__Data supplied__.
(** The stored epoch is what the answer says of it, with private keys made here. *)
Record answered_with (data : record) (keys : EpochKeyMaterial) (e : LocalUserCryptoEpoch) : Prop := {
  aw_workspace : field data "workspace_id" = Some (JStr (u_workspaceId e));
  aw_user : read_id sync_messages data "user_id" = Ok (u_userId e);
  aw_id : field data "id" = JStr <$> u_platformEpochId e;
  aw_epoch : field data "epoch" = Some (JNum (u_epoch e));
  aw_fingerprint : field data "fingerprint" = Some (JStr (u_fingerprint e));
  aw_encryption : field data "encryption_public_key_jwk" = Some (encryptionPublicKeyJwk (u_keys e));
  aw_signing : field data "signing_public_key_jwk" = Some (signingPublicKeyJwk (u_keys e));
  aw_private : encryptionPrivateKeyJwk (u_keys e) = encryptionPrivateKeyJwk keys ∧
    signingPrivateKeyJwk (u_keys e) = signingPrivateKeyJwk keys;
  aw_previous : u_previousEpochFingerprint e = optional_string data "previous_epoch_fingerprint";
  aw_schema : u_schema e = USER_EPOCH_SCHEMA; aw_status : u_status e = active
}.

Lemma answer_fields data keys e : user_epoch_answer data keys = Ok e → answered_with data keys e.
Proof.
  unfold user_epoch_answer. intros Ha.
  repeat match type of Ha with (?x ≫= _) = Ok _ => destruct x eqn:?; [cbn [mbind result_bind] in Ha|done] end.
  injection Ha as <-. split; cbn [u_workspaceId u_userId u_platformEpochId u_epoch u_fingerprint u_keys u_status encryptionPublicKeyJwk
    signingPublicKeyJwk encryptionPrivateKeyJwk signingPrivateKeyJwk fmap option_fmap option_map];
    eauto using read_string_inv, read_number_inv, read_object_inv.
Qed.

Lemma stored_same input now d e d' : upsertLocalUserEpoch input now d = Ok (e, d') → ∃ created, e = user_times created now input.
Proof.
  unfold upsertLocalUserEpoch. destruct (readLocalEpochStore d) as [s|]; [|done]. cbn [mbind result_bind].
  match goal with |- context [upsert ?p ?f ?c ?l] => pose proof (upsert_spec p f c l) as Hs; destruct (upsert p f c l) as [y us] end.
  intros [= <- _]. destruct Hs as [(? & ? & ? & _ & _ & _ & -> & _)|(_ & -> & _)]; eauto.
Qed.

Lemma newest_in {A} (epoch : A → spec_float) l x : newest epoch l = Some x → x ∈ l.
Proof.
  induction l as [|y l IH] using rev_ind; [done|]. rewrite newest_snoc. unfold newer.
  destruct (newest epoch l) as [z|]; [destruct (num_lt _ _)|]; intros [= ->]; rewrite elem_of_app; [right; by left|left; auto|right; by left].
Qed.

Lemma active_status ws d e : getActiveLocalUserEpoch ws d = Ok (Some e) → u_workspaceId e = ws ∧ u_status e = active.
Proof.
  unfold getActiveLocalUserEpoch. destruct (readLocalEpochStore d) as [s|]; [|done]. cbn [mbind result_bind].
  rewrite head_sort_by_epoch. intros [= Hn]. apply newest_in, list_elem_of_In, filter_In in Hn as [_ Ha].
  unfold active_in in Ha. apply andb_true_iff in Ha as [Hw%String.eqb_eq Hs]. by apply bool_decide_eq_true in Hs.
Qed.

(** C38: A rotation of the user's epoch happens whole or not at all on this side.  If it
    throws, because there is no epoch to rotate, the platform cannot be reached, refuses
    or answers something else, or a key is not accepted, the file is as it was and the old
    epoch stays active.  If it returns, there was an active epoch in the workspace; the
    platform was sent the next number and the public keys of the two pairs just drawn; the
    epoch returned is the one its answer describes, with the private keys of those pairs;
    and that epoch is the active one of the workspace the answer names, the active epochs
    of all others being as they were.  So if the answer repeats the workspace, the number
    and the keys it was sent, the active epoch of the rotated workspace has the next number
    and the new keys.  (The answer is not compared with what was sent.) *)
Theorem rotation_all_or_nothing t reason w :
  match rotateUserCryptoEpoch env t reason w with
  | (Ok e, w') =>
      let encryption := x_key env (drawn w) in let signing := ed_key env (S (drawn w)) in
      let keys := {| encryptionPublicKeyJwk := kp_public encryption; encryptionPrivateKeyJwk := kp_private encryption;
                     signingPublicKeyJwk := kp_public signing; signingPrivateKeyJwk := kp_private signing |} in
      ∃ previous body r top data,
        getActiveLocalUserEpoch (workspaceId t) (disk w) = Ok (Some previous) ∧
        field body "epoch" = Some (JNum (num_add (u_epoch previous) (num_of_Z 1))) ∧
        field body "encryption_public_key_jwk" = Some (kp_public encryption) ∧
        field body "signing_public_key_jwk" = Some (kp_public signing) ∧
        serve env {| q_method := "POST"; q_url := user_epochs_url t; q_credential := None; q_body := Some (JObj body) |} (server w) =
          (Some r, server w') ∧
        r_ok r = true ∧ r_body r = Some (JObj top) ∧ field top "data" = Some (JObj data) ∧ answered_with data keys e ∧
        getActiveLocalUserEpoch (u_workspaceId e) (disk w') = Ok (Some e) ∧
        (∀ ws, ws ≠ u_workspaceId e → getActiveLocalUserEpoch ws (disk w') = getActiveLocalUserEpoch ws (disk w)) ∧
        (field data "workspace_id" = Some (JStr (workspaceId t)) →
         (∀ name, name ∈ ["epoch"; "encryption_public_key_jwk"; "signing_public_key_jwk"] → field data name = field body name) →
         getActiveLocalUserEpoch (workspaceId t) (disk w') = Ok (Some e) ∧
         u_epoch e = num_add (u_epoch previous) (num_of_Z 1) ∧ u_keys e = keys)
  | (Throw _, w') => disk w' = disk w
  end.
Proof.
  pose proof (rotation_throws t reason w) as Hthrow. destruct (rotateUserCryptoEpoch env t reason w) as [[e|m] w'] eqn:E; [|exact Hthrow].
  intros encryption signing keys. unfold rotateUserCryptoEpoch in E.
  apply bind_Ok in E as (found & w1 & [Hp ->]%reads_Ok & E). apply bind_Ok in E as (previous & w2 & [->%or_throw_Ok ->]%lift_Ok & E).
  apply bind_Ok in E as (k1 & w3 & (-> & D3 & V3 & N3)%draw_Ok & E). apply bind_Ok in E as (k2 & w4 & (-> & D4 & V4 & N4)%draw_Ok & E).
  apply bind_Ok in E as (now & w5 & (_ & D5 & V5 & N5)%draw_Ok & E). rewrite N3 in E. cbn [createLocalUserEpochKeyMaterial] in E.
  apply bind_Ok in E as (created & w6 & (_ & D6 & V6 & _)%draw_Ok & E).
  apply bind_Ok in E as (transition & w7 & [_ ->]%lift_Ok & E). apply bind_Ok in E as (continuity & w8 & [_ ->]%lift_Ok & E).
  apply bind_Ok in E as (v & w9 & (r & Hserve & Hok & -> & D9 & _)%post_Ok & E).
  apply bind_Ok in E as (data & w10 & [Hdata ->]%lift_Ok & E). apply bind_Ok in E as (input & w11 & [Hin%answer_fields ->]%lift_Ok & E).
  apply bind_Ok in E as (stored & w12 & (_ & D12 & V12 & _)%draw_Ok & E).
  unfold writes in E. destruct (upsertLocalUserEpoch input stored (disk w12)) as [[e' d]|] eqn:Eu; [|done]. injection E as -> <-.
  destruct (upsert_user_active input stored (disk w12) e d (aw_status _ _ _ Hin) Eu) as (_ & Hget & _ & _ & _ & Hothers).
  destruct (stored_same _ _ _ _ _ Eu) as [at_ ->]. cbn [disk server] in *.
  rewrite V6, V5, V4, V3 in Hserve. rewrite D12, D9, D6, D5, D4, D3 in Hothers.
  assert (∃ top, r_body r = Some (JObj top) ∧ field top "data" = Some (JObj data)) as (top & Htop & Hfield).
  { destruct (r_body r) as [[| | | | |top]|]; try done. exists top. split; [done|]. by apply read_object_inv in Hdata. }
  assert (answered_with data keys (user_times at_ stored input)) as Haw by (destruct Hin; by split).
  match type of Hserve with context [Some (JObj ?body)] => exists previous, body, r, top, data end.
  do 4 (split; [done|]). split; [rewrite V12; exact Hserve|]. do 4 (split; [done|]). split; [exact Hget|]. split; [exact Hothers|].
  intros Hws Hsame. destruct Haw as [Aw _ _ Ae _ Aenc Asig [Ap1 Ap2] _ _ _].
  rewrite Hsame in Ae, Aenc, Asig by set_solver. cbn in Ae, Aenc, Asig, Aw, Ap1, Ap2. rewrite Hws in Aw. injection Aw as Aw. rewrite <- Aw in Hget.
  split; [exact Hget|]. cbn [user_times u_epoch u_keys]. injection Ae as Ae. injection Aenc as Aenc. injection Asig as Asig.
  split; [symmetry; exact Ae|]. destruct (u_keys input) as [a1 a2 a3 a4]. cbn in *. subst. reflexivity.
Qed.

End Failures.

__The problem__. Start at the first line of the data above. Stop after the line containing "aw_workspace : field", reproducing each line exactly and adding nothing.

__Exercise result__.
(** The stored epoch is what the answer says of it, with private keys made here. *)
Record answered_with (data : record) (keys : EpochKeyMaterial) (e : LocalUserCryptoEpoch) : Prop := {
  aw_workspace : field data "workspace_id" = Some (JStr (u_workspaceId e));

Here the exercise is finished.